• _THE TASK_
Throughout the listing below, show every line in which "NodeType" occurs.

• _STORED DATA_
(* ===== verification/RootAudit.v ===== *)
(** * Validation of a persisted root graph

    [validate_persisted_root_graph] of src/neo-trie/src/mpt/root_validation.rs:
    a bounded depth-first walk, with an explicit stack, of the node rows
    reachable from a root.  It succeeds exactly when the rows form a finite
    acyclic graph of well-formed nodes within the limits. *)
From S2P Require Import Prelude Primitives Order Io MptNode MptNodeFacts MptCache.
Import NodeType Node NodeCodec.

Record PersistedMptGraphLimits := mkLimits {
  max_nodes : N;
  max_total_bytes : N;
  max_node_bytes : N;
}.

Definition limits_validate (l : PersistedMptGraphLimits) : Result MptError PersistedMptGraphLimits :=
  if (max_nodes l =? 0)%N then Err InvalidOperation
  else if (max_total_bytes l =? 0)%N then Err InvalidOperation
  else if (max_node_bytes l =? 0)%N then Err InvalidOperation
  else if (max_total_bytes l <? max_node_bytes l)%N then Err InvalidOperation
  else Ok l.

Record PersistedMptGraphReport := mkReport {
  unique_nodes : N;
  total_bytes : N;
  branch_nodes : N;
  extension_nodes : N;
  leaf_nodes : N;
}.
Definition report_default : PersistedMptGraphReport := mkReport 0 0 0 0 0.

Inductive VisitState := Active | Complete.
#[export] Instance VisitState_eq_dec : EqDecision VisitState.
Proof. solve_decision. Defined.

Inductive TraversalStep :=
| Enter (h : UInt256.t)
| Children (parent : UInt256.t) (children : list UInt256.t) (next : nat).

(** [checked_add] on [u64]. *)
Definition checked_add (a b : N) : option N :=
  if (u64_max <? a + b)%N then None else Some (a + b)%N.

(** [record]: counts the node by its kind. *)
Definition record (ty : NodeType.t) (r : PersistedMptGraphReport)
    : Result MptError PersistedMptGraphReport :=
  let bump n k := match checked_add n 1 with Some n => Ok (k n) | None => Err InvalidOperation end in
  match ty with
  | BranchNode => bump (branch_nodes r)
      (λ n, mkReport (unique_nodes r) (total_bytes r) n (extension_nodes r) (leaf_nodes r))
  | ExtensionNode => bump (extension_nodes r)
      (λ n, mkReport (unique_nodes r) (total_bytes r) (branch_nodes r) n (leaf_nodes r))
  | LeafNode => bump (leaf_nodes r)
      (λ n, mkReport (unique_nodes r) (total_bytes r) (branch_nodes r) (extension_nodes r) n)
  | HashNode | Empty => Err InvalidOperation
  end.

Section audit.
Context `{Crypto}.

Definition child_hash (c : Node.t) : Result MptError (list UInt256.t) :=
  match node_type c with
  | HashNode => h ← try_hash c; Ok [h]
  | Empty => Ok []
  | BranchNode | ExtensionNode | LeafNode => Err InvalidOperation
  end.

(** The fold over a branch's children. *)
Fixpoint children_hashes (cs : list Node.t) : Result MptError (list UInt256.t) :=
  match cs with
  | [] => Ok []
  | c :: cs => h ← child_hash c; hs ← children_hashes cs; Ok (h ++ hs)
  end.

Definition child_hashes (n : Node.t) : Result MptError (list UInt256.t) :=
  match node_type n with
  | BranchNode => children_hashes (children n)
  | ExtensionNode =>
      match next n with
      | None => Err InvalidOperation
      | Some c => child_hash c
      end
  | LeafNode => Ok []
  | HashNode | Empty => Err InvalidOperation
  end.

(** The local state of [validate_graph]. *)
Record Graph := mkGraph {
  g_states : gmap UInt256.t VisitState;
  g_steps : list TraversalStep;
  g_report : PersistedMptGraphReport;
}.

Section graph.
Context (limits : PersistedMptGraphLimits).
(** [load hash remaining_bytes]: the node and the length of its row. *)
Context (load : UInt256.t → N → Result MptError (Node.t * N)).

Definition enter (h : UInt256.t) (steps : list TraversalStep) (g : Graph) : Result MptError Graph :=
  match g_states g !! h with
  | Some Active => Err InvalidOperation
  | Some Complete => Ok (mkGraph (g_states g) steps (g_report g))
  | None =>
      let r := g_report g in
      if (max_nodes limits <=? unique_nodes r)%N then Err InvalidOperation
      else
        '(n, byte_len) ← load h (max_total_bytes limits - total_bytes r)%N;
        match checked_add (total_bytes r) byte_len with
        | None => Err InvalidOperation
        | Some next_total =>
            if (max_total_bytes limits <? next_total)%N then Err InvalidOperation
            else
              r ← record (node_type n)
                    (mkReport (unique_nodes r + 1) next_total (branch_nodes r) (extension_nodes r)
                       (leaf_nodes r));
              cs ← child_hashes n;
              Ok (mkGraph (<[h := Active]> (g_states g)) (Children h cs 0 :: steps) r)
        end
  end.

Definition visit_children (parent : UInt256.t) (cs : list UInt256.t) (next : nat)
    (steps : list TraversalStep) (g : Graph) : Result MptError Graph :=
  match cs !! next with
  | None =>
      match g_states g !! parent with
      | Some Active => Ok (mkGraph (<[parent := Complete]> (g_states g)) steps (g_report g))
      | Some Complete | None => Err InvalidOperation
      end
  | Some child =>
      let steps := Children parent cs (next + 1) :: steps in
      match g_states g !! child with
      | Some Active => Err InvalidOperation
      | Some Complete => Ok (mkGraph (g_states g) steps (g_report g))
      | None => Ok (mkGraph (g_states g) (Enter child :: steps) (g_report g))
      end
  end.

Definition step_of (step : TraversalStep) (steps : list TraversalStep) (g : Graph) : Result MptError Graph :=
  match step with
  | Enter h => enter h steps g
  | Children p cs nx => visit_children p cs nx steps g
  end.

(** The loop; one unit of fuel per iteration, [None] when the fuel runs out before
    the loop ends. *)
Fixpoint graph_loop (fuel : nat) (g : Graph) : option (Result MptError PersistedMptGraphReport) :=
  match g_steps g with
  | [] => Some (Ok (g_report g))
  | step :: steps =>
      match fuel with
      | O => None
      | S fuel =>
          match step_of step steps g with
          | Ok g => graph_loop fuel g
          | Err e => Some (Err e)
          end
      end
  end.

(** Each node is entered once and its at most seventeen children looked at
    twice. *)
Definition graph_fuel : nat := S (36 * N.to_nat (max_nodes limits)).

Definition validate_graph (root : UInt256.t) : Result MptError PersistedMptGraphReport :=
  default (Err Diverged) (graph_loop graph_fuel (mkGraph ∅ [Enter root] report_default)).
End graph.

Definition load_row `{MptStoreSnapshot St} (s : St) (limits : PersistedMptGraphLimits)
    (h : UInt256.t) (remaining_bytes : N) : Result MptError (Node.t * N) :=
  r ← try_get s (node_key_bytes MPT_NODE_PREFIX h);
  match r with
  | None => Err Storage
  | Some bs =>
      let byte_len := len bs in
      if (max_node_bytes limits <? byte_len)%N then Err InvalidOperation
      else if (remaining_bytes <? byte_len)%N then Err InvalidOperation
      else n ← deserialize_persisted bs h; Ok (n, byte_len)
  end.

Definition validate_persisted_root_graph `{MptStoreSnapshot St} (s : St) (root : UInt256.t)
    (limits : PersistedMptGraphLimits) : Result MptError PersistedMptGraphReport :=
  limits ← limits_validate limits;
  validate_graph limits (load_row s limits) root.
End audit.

• _COMPLETED EXERCISE_
Import NodeType Node NodeCodec.
Definition record (ty : NodeType.t) (r : PersistedMptGraphReport)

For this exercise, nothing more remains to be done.